Source records
******************************

(** * HDFS-lite: a shallow embedding of the NameNode, DataNode and client

    The development follows the three Python sources:

    - [namenode.py]: classes [FileMetadata], [DataNodeInfo], [NameNode];
    - [datanode.py]: class [DataNode] ([load_chunks], [store_chunk],
      [retrieve_chunk], [delete_chunk], the heartbeat request);
    - [client.py]:   class [DFSClient] ([send_to_namenode], [upload_file],
      [download_file], [delete_file] and the two chunk transfers).

    Modelling conventions.

    - Python [int] is [Z]; [//] is [Z.div] (both round towards minus
      infinity for a positive divisor).
    - [time.time()] is a [Z] number of clock ticks; a handler reads the clock
      once per request, and the liveness timeout of [is_healthy] is [30].
    - An insertion-ordered [dict] whose iteration order is observable (the
      DataNode registry feeding a stable sort, the per-file chunk table, the
      JSON maps exchanged with the client) is an association list updated in
      place ([dict_set]); the file index and the DataNode tables, whose
      order is never observed by the modelled code, are [gmap]s.
    - [bytes] is [list byte]; a JSON message is a constructor of a request
      or response type carrying the fields of the Python dictionary, with
      the keys of a JSON object already read back as integers. Whether a
      control message arrives whole in the single 64 KiB read of the
      receiving side is for the control plane ([DFSClient.Control]) to say;
      the handlers of the NameNode are run on the requests that arrived.
    - A handler is a function from the server state (and the time of the
      request) to the new state and the response; an exception that
      [handle_client] would turn into an error response is that error
      response. Requests are served one at a time, each at one clock
      reading: the iterations of one handler are not interleaved with other
      requests.
    - A socket is the list of bytes that will arrive on it and the way the
      stream ends ([StreamEnd]); the storage directory of a DataNode is a
      map from path to content, written and read under chunk ids that are
      plain file names. The local file of an upload is its content, if the
      file exists; the local file of a download is what is written to it,
      if its path can be written.
    - The console output, the listing and statistics handlers and the
      process start-up are left out: no property below depends on them. *)

From Stdlib Require Import ZArith Lia.
From Stdlib.Strings Require Import Byte.
From stdpp Require Import base decidable option list sorting gmap strings pretty.
(** *** The loop *)

Lemma main_loop_traced (cwd : string) (parser : A) (t : tree)
    (classes : list C) (s : vars) :
  ∃ s' T,
    traced s s' T
    ∧ ((∃ e, for_each (main_body X cwd parser t) classes s = Throw e s')
       ∨ (for_each (main_body X cwd parser t) classes s = Next s'
          ∧ length (environment_ids T) = length classes))
    ∧ length (environment_ids T) ≤ length classes
    ∧ (Forall (λ cls, needs_config X cls = false) classes → loads T = 0).
Proof.
  revert s. induction classes as [|cls classes IH]; intros s.
  - exists s, []. split; [apply traced_refl|]. split; [by right|]. done.
  - rewrite for_each_cons.
    destruct (main_body_traced cwd parser t cls s)
      as (s1 & T1 & Hs1 & Hbody & Hlen1 & Hneeds1 & _).
    destruct Hbody as [[e ->]|(-> & Hloaded & Hone)].
    + exists s1, T1. split; [done|]. split; [left; by eexists|].
      split; [simpl; lia|]. intros Hall. apply Hneeds1. by inversion Hall.
    + destruct (IH s1) as (s2 & T2 & Hs2 & Hloop & Hlen2 & Hneeds2).
      exists s2, (T1 ++ T2). split; [by eapply traced_trans|].
      rewrite environment_ids_app, length_app, loads_app.
      split; [|split; [simpl; lia|]].
      * destruct Hloop as [[e ->]|[-> Hlen]]; [left; by eexists|right].
        split; [done|]. simpl. lia.
      * intros Hall. inversion Hall; subst. rewrite Hneeds1, Hneeds2; done.
Qed.

Lemma main_body_flow (cwd : string) (parser : A) (t : tree) (cls : C) (s : vars) :
  (∃ e s', main_body X cwd parser t cls s = Throw e s')
  ∨ (∃ s', main_body X cwd parser t cls s = Next s').
Proof.
  destruct (main_body_traced cwd parser t cls s)
    as (s' & T & _ & [[e He]|[Hnext _]] & _); eauto.
Qed.

Lemma main_loop_app (cwd : string) (parser : A) (t : tree)
    (before after : list C) (s : vars) :
  for_each (main_body X cwd parser t) (before ++ after) s
  = match for_each (main_body X cwd parser t) before s with
    | Next s1 => for_each (main_body X cwd parser t) after s1
    | other => other
    end.
Proof.
  revert s. induction before as [|cls before IH]; intros s; [done|].
  rewrite <- app_comm_cons, !for_each_cons.
  destruct (main_body_flow cwd parser t cls s) as [(e & s' & ->)|(s' & ->)];
    [done|apply IH].
Qed.

(** *** Help *)

Lemma print_names_stdout (names : list string) (p : proc) :
  print_names names p
  = Process (world p) (stdout p ++ map (λ name, "    " +:+ name) names)
            (errlog p) (trace p) (next_env p).
Proof.
  unfold print_names. revert p.
  induction names as [|name names IH]; intros [w out err tr n]; simpl.
  - by rewrite app_nil_r.
  - rewrite IH. simpl. by rewrite <- app_assoc.
Qed.

Lemma available_commands_resolved (t : tree) (commands : list string) :
  (∀ d, lookup_path t (resolved t commands) = Some (Branch d) → d !! "" = None) →
  ∃ names, available_commands t (resolved t commands) = Ok names
           ∧ next_level_names t (resolved t commands) names.
Proof.
  intros Hkeys. rewrite available_commands_listing. unfold next_level_names.
  destruct (resolved_lookup t commands) as [[l|d] Hnode]; rewrite Hnode.
  - exists []. split; [by eapply listing_leaf|done].
  - rewrite (listing_branch t d _ Hnode).
    destruct (listing_here d (Hkeys _ Hnode)) as (names & Hl & Hnames).
    by exists names.
Qed.

(** The version option ends [main] early only when there are no command
    tokens, and then nothing resolves. *)
Lemma resolved_not_version (t : tree) (parser : A) (classes : list C) :
  command_classes t (parser_commands X parser) = Ok (Some classes) →
  bool_decide (length (parser_commands X parser) = 0)
    && parser_option X parser "--version" = false.
Proof.
  intros Hclasses. destruct (parser_commands X parser); [done|].
  by rewrite bool_decide_eq_false_2.
Qed.

Lemma main_trace (t : tree) (parser : A) (cwd : string) (p : proc)
    (classes : list C) (s : vars) :
  command_classes t (parser_commands X parser) = Ok (Some classes) →
  flow_state (run_classes X cwd parser t classes p) = Some s →
  trace (main X t parser cwd p).2 = trace (mv_proc s).
Proof.
  intros Hclasses Hs. unfold main.
  rewrite (resolved_not_version t parser _ Hclasses), Hclasses.
  destruct (run_classes X cwd parser t classes p) as [s'|s'|s'|r|e s'];
    simplify_eq/=; try done.
  by destruct e.
Qed.

(** *** The turns of the loop *)

Lemma turns_cons (id : nat) (loaded : bool) (cls : C) (rest : list C) :
  turns (needs_config X) id loaded (cls :: rest)
  = turns (needs_config X) id loaded [cls]
    ++ turns (needs_config X) (S id) (loaded || needs_config X cls) rest.
Proof. simpl. by rewrite <- !app_assoc. Qed.

Lemma construct_and_run_eq (cwd : string) (parser : A) (t : tree) (cls : C)
    (s : vars) :
  construct_and_run X cwd parser t cls s
  = let id := next_env (mv_proc s) in
    let after w :=
      MainVars (mv_config s)
        (Process w (stdout (mv_proc s)) (errlog (mv_proc s))
           (trace (mv_proc s)
              ++ [NewEnvironment id (negb (is_absent (mv_config s)));
                  Construct cls id; Run cls id])
           (S id)) in
    match run_command X cls (MkEnvironment id cwd parser t (mv_config s))
            (world (mv_proc s)) with
    | (Ok _, w) => Next (after w)
    | (Raise e, w) => Throw e (after w)
    end.
Proof.
  unfold construct_and_run, new_environment, record_event, set_world. simpl.
  destruct (run_command X cls _ _) as [[[]|e] w]; by rewrite <- !app_assoc.
Qed.

Lemma main_body_turn (cwd : string) (parser : A) (t : tree) (cls : C) (s : vars) :
  (∃ s', main_body X cwd parser t cls s = Next s'
         ∧ trace (mv_proc s')
           = trace (mv_proc s)
             ++ turns (needs_config X) (next_env (mv_proc s))
                  (negb (is_absent (mv_config s))) [cls]
         ∧ next_env (mv_proc s') = S (next_env (mv_proc s))
         ∧ negb (is_absent (mv_config s'))
           = negb (is_absent (mv_config s)) || needs_config X cls)
  ∨ (∃ e s', main_body X cwd parser t cls s = Throw e s'
             ∧ (trace (mv_proc s')
                = trace (mv_proc s)
                  ++ turns (needs_config X) (next_env (mv_proc s))
                       (negb (is_absent (mv_config s))) [cls]
                ∨ trace (mv_proc s') = trace (mv_proc s) ++ [LoadConfig])).
Proof.
  unfold main_body, chain, when. simpl.
  destruct (is_absent (mv_config s)) eqn:Habsent; simpl.
  - destruct (needs_config X cls) eqn:Hneeds; simpl.
    + unfold load_config.
      destruct (project_root X cwd _) as [root|e]; simpl;
        [|right; eexists _, _; split; [done|by right]].
      destruct (chdir X root _) as [w|e]; simpl;
        [|right; eexists _, _; split; [done|by right]].
      destruct (find_config X cwd w) as [config|e]; simpl;
        [|right; eexists _, _; split; [done|by right]].
      rewrite construct_and_run_eq. simpl.
      destruct (run_command X cls _ _) as [[[]|e] w'].
      * left. eexists. split; [done|]. simpl. by rewrite <- !app_assoc.
      * right. eexists _, _. split; [done|]. left. simpl.
        by rewrite <- !app_assoc.
    + rewrite construct_and_run_eq. simpl. rewrite Habsent.
      destruct (run_command X cls _ _) as [[[]|e] w'].
      * left. eexists. split; [done|]. simpl. by rewrite Habsent.
      * right. eexists _, _. split; [done|]. by left.
  - rewrite construct_and_run_eq. simpl. rewrite Habsent.
    destruct (run_command X cls _ _) as [[[]|e] w'].
    + left. eexists. split; [done|]. simpl. by rewrite Habsent.
    + right. eexists _, _. split; [done|]. by left.
Qed.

******************************

WORK REQUIRED
Take the entries above and copy them exactly from the first line through the line with "[retrieve_chunk], [delete_chunk], the"; leave out every line after it.

SOLUTION TO THE EXERCISE
(** * HDFS-lite: a shallow embedding of the NameNode, DataNode and client

    The development follows the three Python sources:

    - [namenode.py]: classes [FileMetadata], [DataNodeInfo], [NameNode];
    - [datanode.py]: class [DataNode] ([load_chunks], [store_chunk],
      [retrieve_chunk], [delete_chunk], the heartbeat request);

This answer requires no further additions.